On 20/10/2022 9.37, Lorenz Buehmann wrote:
>
> On 19.10.22 13:44, Mikael Pesonen wrote:
>>
>>
>>
>> On 19/10/2022 10.18, Lorenz Buehmann wrote:
>>> Honestly - probably because of lack of knowledge - I don't see how
>>> that can happen with the text index. You have a single triple
>>> pattern that is querying the Lucene index for the given pattern and
>>> returns by default at most 10 000 documents.
>>>
>>>> text:query (skos:prefLabel skos:altLabel "\"xx yy\"" "lang:en" )
>>> translates to
>>>
>>>> ( (prefLabel:"\"xx yy\"" OR altLabel:"\"xx yy\"") AND lang:en)
>>> which indeed can return duplicate documents as for each triple a
>>> separate document is created and indexed.
>>>
>>> I still don't get how a query with limit 1000 returning 560 then
>>> doesn't return 100 if using limit 100
>>>
>>> Currently, I find your results quite counter intuitive, but I still
>>> have to learn a log when using RDF, SPARQL and Jena.
>>>
>>>
>>> Can you share some data please to reproduce?
>> Unfortunately I can't share the data. Of course when time, I could
>> create similar dummy index.
>>>
>>> What happens for a single property only?
>>
>> What does this mean?
> you're querying two properties aka two fields in the Lucene query.
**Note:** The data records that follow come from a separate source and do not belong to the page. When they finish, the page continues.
(** Where the parts of a decision come from: details from a matched row, a
    true flag from a matched row or from a hearing on the day asked for. *)
Lemma decision_origin ov entries key today tomorrow utcnow d :
  resolve_listing ov entries key today tomorrow utcnow = Ok d ->
  (forall x, listing_details d = Some x ->
             exists m, In m entries /\ x = details_of m
                       /\ find_case_in_cause_list entries (text_of key) = Some m)
  /\ (listed_today d = Some true ->
      listing_details d <> None
      \/ exists o t, ov = Some o /\ date_str_ist utcnow 0 = Ok t /\ heard_on o t)
  /\ (listed_tomorrow d = Some true ->
      listing_details d <> None
      \/ exists o t, ov = Some o /\ date_str_ist utcnow 1 = Ok t /\ heard_on o t)
  /\ (listed_today d <> None -> today = true)
  /\ (listed_tomorrow d <> None -> tomorrow = true).
Proof.
  unfold resolve_listing.
  pose proof (schedule_step_origin entries key today tomorrow) as S.
  destruct (schedule_step entries key today tomorrow) as [[details lt] lm].
  destruct S as (D & T & M & Rt & Rm).
  assert (Plain : forall d',
             d' = {| listed_today := lt; listed_tomorrow := lm;
                     listing_details := details |} ->
             (forall x, listing_details d' = Some x ->
                        exists m, In m entries /\ x = details_of m
                                  /\ find_case_in_cause_list entries (text_of key) = Some m)
             /\ (listed_today d' = Some true ->
                 listing_details d' <> None
                 \/ exists o t, ov = Some o /\ date_str_ist utcnow 0 = Ok t /\ heard_on o t)
             /\ (listed_tomorrow d' = Some true ->
                 listing_details d' <> None
                 \/ exists o t, ov = Some o /\ date_str_ist utcnow 1 = Ok t /\ heard_on o t)
             /\ (listed_today d' <> None -> today = true)
             /\ (listed_tomorrow d' <> None -> tomorrow = true)).
  { intros d' ->. cbn. repeat split; auto. }
  destruct ov as [o|]; [|intros [= <-]; now apply Plain].
  destruct (today || tomorrow); [|intros [= <-]; now apply Plain].
  destruct (hearing_step (hearings o) utcnow 0 today lt) as [lt'|e] eqn:H0;
    cbn [bind]; [|discriminate].
  destruct (hearing_step (hearings o) utcnow 1 tomorrow lm) as [lm'|e] eqn:H1;
    cbn [bind]; [|discriminate].
  intros [= <-]. cbn.
  apply hearing_step_origin in H0, H1.
  split; [exact D|]. split; [|split; [|split]].
  - intro E. destruct H0 as [-> | (_ & _ & t & Et & ->)]; [left; now apply T|].
    right. exists o, t. repeat split; [exact Et|].
    injection E as E. now apply is_date_in_hearings_spec.
  - intro E. destruct H1 as [-> | (_ & _ & t & Et & ->)]; [left; now apply M|].
    right. exists o, t. repeat split; [exact Et|].
    injection E as E. now apply is_date_in_hearings_spec.
  - intro E. destruct H0 as [-> | (_ & W & _)]; [now apply Rt | exact W].
  - intro E. destruct H1 as [-> | (_ & W & _)]; [now apply Rm | exact W].
Qed.

(** The rows step 2 hands to step 3. *)
Lemma main_core_finished cli status_page causelist_page utcnow r :
  main_core cli status_page causelist_page utcnow = Finished r ->
  let args := cli_args cli in
  let ov := if truthy (cli_cnr cli)
            then Some (parse_case_status_html status_page) else None in
  let flows := cli_causelist cli || a_today args || a_tomorrow args in
  let entries := if flows
                 then map row_of (filter is_data_row (visited_rows causelist_page))
                 else [] in
  exists d,
    listing_of_run args ov entries utcnow = Ok d
    /\ r = {| rr_case_overview := ov;
              rr_is_listed_today := listed_today d;
              rr_is_listed_tomorrow := listed_tomorrow d;
              rr_listing_details := listing_details d;
              rr_cause_list :=
                match entries with
                | [] => None
                | _ :: _ => Some {| cl_count := length entries; cl_entries := entries |}
                end |}.
Proof.
  unfold main_core. rewrite fetched_rows.
  destruct (truthy (a_case_type (cli_args cli)) && _); [discriminate|].
  cbv zeta.
  destruct (cli_causelist cli || a_today (cli_args cli) || a_tomorrow (cli_args cli)).
  - destruct (listing_of_run _ _ _ utcnow) as [d|e]; [|discriminate].
    intros [= <-]. now exists d.
  - destruct (listing_of_run _ _ _ utcnow) as [d|e]; [|discriminate].
    intros [= <-]. now exists d.
Qed.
> What if you just use skos:prefLabel ?
>>
>>> Pagination should work as you're doing, the Lucene query is
>>> internally executed once, then cached - for later requests the same
>>> Lucene documents hits should be reused
>>>
>>> On 19.10.22 08:21, Mikael Pesonen wrote:
>>>>
>>>> Hi,
>>>>
>>>> yes, same select as only query gets exactly limit amount of triples.
>>>>
>>>> On 18/10/2022 16.48, Lorenz Buehmann wrote:
>>>>> did you get those results when running only this subquery? Afaik,
>>>>> the default limit of the Lucene text query is at most 10 000
>>>>> documents - and I don't think that the outer LIMIT would make it
>>>>> to the Lucene request
>>>>>
>>>>>
>>>>> On 18.10.22 13:35, Mikael Pesonen wrote:
>>>>>>
>>>>>> I have a bigger query that starts with inner select
>>>>>>
>>>>>> { SELECT ?s ?score WHERE {
>>>>>> (?s ?score) text:query (skos:prefLabel skos:altLabel "\"xx
>>>>>> yy\"" "lang:en" ) .
>>>>>> } order by desc(?score) offset 0 limit 1000 }
>>>>>>
>>>>>> There are about 10000 results. limit 1000 returns ~560 and limit
>>>>>> 100 ~75 results. How do I page results correctly?
>>>>
>>
--
Lingsoft - 30 years of Leading Language Management
www.lingsoft.fi
Speech Applications - Language Management - Translation - Reader's and Writer's Tools - Text Tools - E-books and M-books
Mikael Pesonen
System Engineer
e-mail: mikael.pesonen@lingsoft.fi
Tel. +358 2 279 3300
Time zone: GMT+2
Helsinki Office
Eteläranta 10
FI-00130 Helsinki
FINLAND
Turku Office
Kauppiaskatu 5 A
FI-20100 Turku
FINLAND
Re: Re: SPARQL limit doesn't work
Posted by Lorenz Buehmann <bu...@informatik.uni-leipzig.de>.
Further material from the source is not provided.